25 Jul 2024


Amazon makes creating digital twins ‘faster and easier’

Amazon says that its new service will make it faster and easier to create digital twins

Amazon Web Services (AWS) has announced a service that, it says, will make it faster and easier for anyone to create digital twins of real-world systems such as factories, industrial equipment and production lines. Digital twins are virtual representations of physical systems that use real-world data to mimic the structure, state and behaviour of the objects they represent, and can be updated with new data as conditions change.

AWS’ IoT TwinMaker makes it easy to integrate data from sources such as sensors and business applications, and combines the data to create a knowledge graph that models the real world. Amazon says it will allow many more people to use digital twins to build applications that mirror real-world systems and can improve operating efficiencies and cut downtime. There are no upfront fees, and users pay only to access the data used to build and operate the digital twins.
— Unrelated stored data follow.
(** * Further properties of the orchestrator *)

(** ** The foreground pump's bookkeeping *)

Lemma same_foreground_refl w : same_foreground w w.
Proof. repeat split. Qed.

Lemma same_foreground_trans w1 w2 w3 :
  same_foreground w1 w2 -> same_foreground w2 w3 -> same_foreground w1 w3.
Proof.
  unfold same_foreground. intros (A1 & A2 & A3 & A4) (B1 & B2 & B3 & B4).
  rewrite B1, B2, B3, B4. auto.
Qed.

Lemma frame_invariant_same w w' :
  same_foreground w w' -> frame_invariant w -> frame_invariant w'.
Proof.
  unfold same_foreground, frame_invariant. intros (A1 & A2 & A3 & A4) (F1 & F2).
  rewrite A1, A2, A3, A4. auto.
Qed.

Lemma stopMonitoring_frames st tm :
  frames (snd (ComplexityManager.stopMonitoring st tm)) = frames tm.
Proof.
  unfold ComplexityManager.stopMonitoring.
  destruct (ComplexityManager.analysisIntervalId st); reflexivity.
Qed.

Lemma startMonitoring_frames cv options st tm :
  frames (snd (ComplexityManager.startMonitoring cv options st tm)) = frames tm.
Proof.
  unfold ComplexityManager.startMonitoring.
  destruct (ComplexityManager.isAnalyzing st); reflexivity.
Qed.

Lemma stopBackgroundStreaming_foreground w : same_foreground w (stopBackgroundStreaming w).
Proof.
  unfold same_foreground, stopBackgroundStreaming.
  destruct (backgroundTimer (orch w)) as [h |];
    destruct (enabled (backgroundOptions (orch w))).
  - pose proof (stopMonitoring_frames (monitor w) (clearInterval h (timers w))) as Hf.
    destruct (ComplexityManager.stopMonitoring _ _). cbn in *. repeat split; auto.
  - cbn. repeat split; auto.
  - pose proof (stopMonitoring_frames (monitor w) (timers w)) as Hf.
    destruct (ComplexityManager.stopMonitoring _ _). cbn in *. repeat split; auto.
  - cbn. repeat split; auto.
Qed.

Lemma startBackgroundStreaming_foreground w : same_foreground w (startBackgroundStreaming w).
Proof.
  unfold same_foreground, startBackgroundStreaming.
  destruct (outputCanvas (orch w)) eqn:Ec; [| repeat split; auto].
  destruct (backgroundOptions (orch w)) as [opts |]; [| repeat split; auto].
  destruct (backgroundTimer (orch w)); [repeat split; auto |].
  destruct (enableComplexityManagement opts).
  - match goal with
    | |- context [ComplexityManager.startMonitoring ?c ?o ?m ?t] =>
      pose proof (startMonitoring_frames c o m t) as Hf;
      destruct (ComplexityManager.startMonitoring c o m t)
    end.
    cbn in *. repeat split; auto.
  - cbn. repeat split; auto.
Qed.

Lemma setBackgroundOptions_foreground options w :
  same_foreground w (setBackgroundOptions options w).
Proof.
  unfold setBackgroundOptions, updateBackgroundStreaming.
  cbn [orch with_orch backgroundOptions set_background].
  destruct options as [opts |].
  - cbn [orch with_orch documentHidden].
    set (w2 := with_orch _ _).
    apply (same_foreground_trans w w2); [repeat split |].
    destruct (documentHidden w);
      [apply startBackgroundStreaming_foreground | apply stopBackgroundStreaming_foreground].
  - set (w1 := with_orch _ _).
    apply (same_foreground_trans w w1); [repeat split |].
    apply stopBackgroundStreaming_foreground.
Qed.

Lemma ensureInitialized_frames ctxAvailable w :
  let w' := ensureInitialized ctxAvailable w in
  animationId (orch w') = animationId (orch w) /\
  frames (timers w') = frames (timers w) /\
  (outputCanvas (orch w) <> None -> outputCanvas (orch w') <> None) /\
  (outputCtx (orch w) <> None -> outputCtx (orch w') <> None).
Proof.
  unfold ensureInitialized. destruct (initialized (orch w)); [repeat split; auto |].
  destruct ctxAvailable; [| repeat split; auto]. cbn [negb].
  set (w1 := with_orch _ w).
  destruct (setBackgroundOptions_foreground (Some defaultBackgroundOptions) w1)
    as (A1 & A2 & A3 & A4).
  cbv zeta. rewrite A1, A2, A3, A4. subst w1. cbn. repeat split; auto; discriminate.
Qed.

Lemma ensureInitialized_invariant_frame ctxAvailable w :
  frame_invariant w -> frame_invariant (ensureInitialized ctxAvailable w).
Proof.
  intros (F1 & F2). destruct (ensureInitialized_frames ctxAvailable w) as (A1 & A2 & A3 & A4).
  cbv zeta in *. unfold frame_invariant. rewrite A1, A2. split; [exact F1 |].
  intros Ha. destruct (F2 Ha) as (Hc & Hx). auto.
Qed.

Lemma start_frame_invariant w : frame_invariant w -> frame_invariant (start w).
Proof.
  intros (F1 & F2). unfold start.
  destruct (animationId (orch w)) eqn:Ea; [split; [now rewrite Ea | now rewrite Ea] |].
  destruct (outputCanvas (orch w)) eqn:Ec; [| split; [now rewrite Ea | now rewrite Ea]].
  destruct (outputCtx (orch w)) eqn:Ex; [| split; [now rewrite Ea | now rewrite Ea]].
  unfold frame_invariant. cbn. rewrite F1, Ec, Ex. repeat split; discriminate.
Qed.

Lemma keeps_surface_trans o1 o2 o3 :
  keeps_surface o1 o2 -> keeps_surface o2 o3 -> keeps_surface o1 o3.
Proof. unfold keeps_surface. intros (A & B) (C & D). rewrite C, A. auto. Qed.

Lemma blitSource_surface dom s a o : keeps_surface o (blitSource dom s a o).
Proof. destruct (blitSource_fields dom s a o) as (Hc & Hx & _). split; assumption. Qed.

Lemma set_sources_surface c p f o : keeps_surface o (set_sources c p f o).
Proof. split; auto. Qed.

Lemma composite_surface dom now o : keeps_surface o (composite dom now o).
Proof.
  unfold composite.
  destruct (pendingSource o) as [p |], (crossfadeStartMs o) as [s |],
           (currentSource o) as [c |]; cbv zeta; try (split; auto; fail);
    repeat match goal with
           | |- context [if ?b then _ else _] => destruct b
           end;
    try (split; auto; fail);
    repeat first
      [ apply blitSource_surface
      | eapply keeps_surface_trans; [| apply set_sources_surface]
      | eapply keeps_surface_trans; [| apply blitSource_surface] ].
Qed.

Lemma armCrossfade_surface dom now o : keeps_surface o (armCrossfade dom now o).
Proof.
  unfold armCrossfade. destruct (pendingSource o); [| split; auto].
  destruct (isSourceReady _ _); [| split; auto].
  destruct (crossfadeStartMs o); split; auto.
Qed.

Lemma draw_frames dom now o tm :
  outputCanvas o <> None -> outputCtx o <> None ->
  animationId (fst (draw dom now o tm)) = Some (nextHandle tm) /\
  frames (snd (draw dom now o tm)) = nextHandle tm :: frames tm /\
  outputCanvas (fst (draw dom now o tm)) = outputCanvas o /\
  outputCtx (fst (draw dom now o tm)) <> None.
Proof.
  intros Hc Hx. unfold draw.
  destruct (outputCanvas o) as [cv |] eqn:Ec; [| contradiction].
  destruct (outputCtx o) as [ctx |] eqn:Ex; [| contradiction].
  cbv zeta. unfold requestAnimationFrame. cbn [fst snd animationId set_animationId frames
    outputCanvas outputCtx requestFrame set_surface].
  split; [reflexivity |]. split; [reflexivity |].
  assert (K : keeps_surface (clearSurface cv ctx o)
                (composite dom now (armCrossfade dom now (clearSurface cv ctx o)))).
  { eapply keeps_surface_trans; [apply armCrossfade_surface | apply composite_surface]. }
  destruct K as (C2 & X2). cbn [clearSurface outputCanvas outputCtx set_ctx] in C2, X2.
  specialize (X2 ltac:(discriminate)). unfold markFrame.
  destruct (outputCtx (composite dom now _)); [| contradiction].
  cbn. split; [now rewrite C2 | discriminate].
Qed.

Lemma animationFrame_frame_invariant dom now w :
  frame_invariant w -> frame_invariant (animationFrame dom now w).
Proof.
  intros (F1 & F2). unfold animationFrame. rewrite F1.
  destruct (animationId (orch w)) as [id |] eqn:Ea.
  - destruct (F2 ltac:(discriminate)) as (Hc & Hx).
    cbn [held fold_left fst snd].
    set (tm0 := {| nextHandle := _; intervals := _; frames := [] |}).
    destruct (draw_frames dom now (orch w) tm0 Hc Hx) as (A1 & A2 & A3 & A4).
    destruct (draw dom now (orch w) tm0) as [o tm]. cbn [fst snd] in *.
    unfold frame_invariant. cbn. rewrite A1, A2, A3. repeat split; auto.
  - cbn [held fold_left]. unfold frame_invariant. cbn. rewrite Ea. split; [reflexivity |].
    intros H. contradiction.
Qed.

Lemma stop_frames w :
  frame_invariant w ->
  animationId (orch (stop w)) = None /\ frames (timers (stop w)) = [] /\
  outputCanvas (orch (stop w)) = outputCanvas (orch w) /\
  outputCtx (orch (stop w)) = outputCtx (orch w).
Proof.
  intros (F1 & F2). unfold stop.
  set (w1 := match animationId (orch w) with Some _ => _ | None => _ end).
  destruct (stopBackgroundStreaming_foreground w1) as (A1 & A2 & A3 & A4).
  rewrite A1, A2, A3, A4. subst w1.
  destruct (animationId (orch w)) as [id |] eqn:Ea; cbn.
  - rewrite F1. cbn. rewrite Pos.eqb_refl. repeat split.
  - rewrite Ea, F1. repeat split.
Qed.

Lemma reachable_frame_invariant w : reachable w -> frame_invariant w.
Proof.
  induction 1 as [| ctx source w _ IH | dom now w _ IH | dom hidden w _ IH
                  | options w _ IH | w _ IH | w _ IH | ctx w _ IH | w _ IH | w _ IH
                  | w _ IH _].
  - split; [reflexivity | intros H; contradiction].
  - apply (ensureInitialized_invariant_frame ctx) in IH. unfold setSource.
    set (w1 := ensureInitialized ctx w) in *. cbv zeta. cbn [animationId set_sources].
    set (w2 := with_orch _ w1).
    assert (I2 : frame_invariant w2) by (revert IH; apply frame_invariant_same; repeat split).
    destruct (animationId (orch w1)); [exact I2 | now apply start_frame_invariant].
  - now apply animationFrame_frame_invariant.
  - unfold visibilityChange. cbn [orch].
    set (w1 := {| orch := orch w; documentHidden := hidden |}).
    assert (I1 : frame_invariant w1) by (revert IH; apply frame_invariant_same; repeat split).
    destruct (visibilityHandler (orch w)); [| exact I1].
    unfold onVisibilityChange. destruct (backgroundOptions (orch w1)); [| exact I1].
    destruct (documentHidden w1).
    + revert I1. apply frame_invariant_same, startBackgroundStreaming_foreground.
    + cbv zeta.
      set (w2 := start (stopBackgroundStreaming w1)).
      assert (I2 : frame_invariant w2).
      { apply start_frame_invariant. revert I1.
        apply frame_invariant_same, stopBackgroundStreaming_foreground. }
      destruct (currentSource (orch w2)) as [s |]; [destruct (kind s) |];
        try destruct (paused (dom (element s))); cbn [orch outputStream];
        destruct (outputStream (orch w2)); revert I2;
        apply frame_invariant_same; repeat split.
  - revert IH. apply frame_invariant_same, setBackgroundOptions_foreground.
  - destruct (stop_frames w IH) as (A1 & A2 & _).
    unfold frame_invariant. rewrite A1, A2. split; [reflexivity | intros H; contradiction].
  - unfold kickTimeout. destruct (kickChains w); [exact IH |].
    revert IH. apply frame_invariant_same; repeat split.
  - now apply ensureInitialized_invariant_frame.
  - now apply start_frame_invariant.
  - destruct (stop_frames w IH) as (A1 & A2 & _).
    unfold destroy, frame_invariant. cbn. rewrite A1, A2.
    split; [reflexivity | intros H; contradiction].
  - revert IH. apply frame_invariant_same; repeat split.
Qed.
End GameBoy.
(** * The vocabulary of the properties *)

(** The predicates, scenarios and reference descriptions that the
    properties below are stated with. *)

(** ** Cartridge banking *)

(** An MBC3 bus in which a RAM bank and an RTC register have been chosen. *)
Definition mbc3_sample : MemoryState.t :=
  Memory.new |> MemoryState.set_mbcType 3
             |> Memory.handleMBCWrite 0x4000 0x02
             |> Memory.handleMBCWrite 0x4000 0x09.

(** ** Sound registers *)

(** The APU after the program has switched the sound off (NR52 = 0x00). *)
Definition apu_switched_off : APU.t := APU.writeRegister 0x26 0x00 APU.reset.

(** ** Loading a cartridge *)

Open Scope string_scope.

(** A host with 1 GiB to give to a vector and two paths that open:
    [short.gb], a file of three bytes, and [roms], a directory: the stream
    opens it, reports the largest position at its end and delivers
    nothing. *)
Definition short_host : GameBoy.host :=
  GameBoy.mkHost true
    (Memory.mkFiles
       (fun p =>
          if String.eqb p "short.gb" then Some (Memory.mkFile 3 [0xC3; 0x50; 0x01]%Z)
          else if String.eqb p "roms" then Some (Memory.mkFile 0x7FFFFFFFFFFFFFFF []%Z)
          else None)
       (fun n => (n <=? 0x40000000)%Z)).

Close Scope string_scope.

(** ** The timer *)

Section TimerTerms.
Import MemoryState.

(** The timer set up as in the scenario, [t] clocks into the period. *)
Definition armed (t : Z) (m : MemoryState.t) : Prop :=
  size (io m) = 0x80 /\ idx (io m) 0x07 = 0x05 /\ idx (io m) 0x05 = 0xFF /\
  idx (io m) 0x06 = 0x42 /\ timerCounter m = t.

(** The timer after the overflow. *)
Definition fired (m : MemoryState.t) : Prop :=
  size (io m) = 0x80 /\ idx (io m) 0x07 = 0x05 /\ idx (io m) 0x05 = 0x42 /\
  Z.testbit (MemoryState.getIF m) 2 = true /\ timerCounter m = 0.

End TimerTerms.

(** The timer fed a list of clock counts, one [updateTimer] call each. *)
Definition feedTimer (cs : list Z) (m : MemoryState.t) : MemoryState.t :=
  fold_left (fun m c => Memory.updateTimer c m) cs m.

(** The clocks of a list of calls. *)
Definition total (cs : list Z) : Z := fold_right Z.add 0 cs.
“Sensors for equipment, buildings, and industrial processes are proliferating and generating massive amounts of data,” says Michael MacKenzie, general manager for IoT at AWS. “Customers are increasingly eager to use that data to optimise their operations and processes and one way to do that is using digital twins, but they find that building a digital twin and custom applications is difficult, time-consuming, and prohibitively expensive to maintain.

“With AWS IoT TwinMaker,” he adds, “customers can now derive previously unavailable insights about their operations that inform real-time improvements to their buildings, factories, industrial equipment and production lines, and make accurate predictions about system behaviour with minimal effort.”

The service allows users to gather data from a variety of sources, including Siemens MindSphere cloud platform. It creates a knowledge graph that combines and understands the relationships of the connected data sources, and can update the digital twin with real-time information from the system being modelled. Users can import existing 3D models such as CAD files, to create 3D visualisations of the physical system and to overlay the data from the knowledge graph onto the visualisations to create the digital twins.

Once the digital twin has been created, a Web-based application can be generated that displays the twin on devices that plant operators and maintenance engineers use to monitor and inspect their plants. Developers can then set up rules to alert the operators if anomalies are detected and display them on a 3D representation of the plant, helping the operators to make quick decisions on predictive maintenance before equipment fails.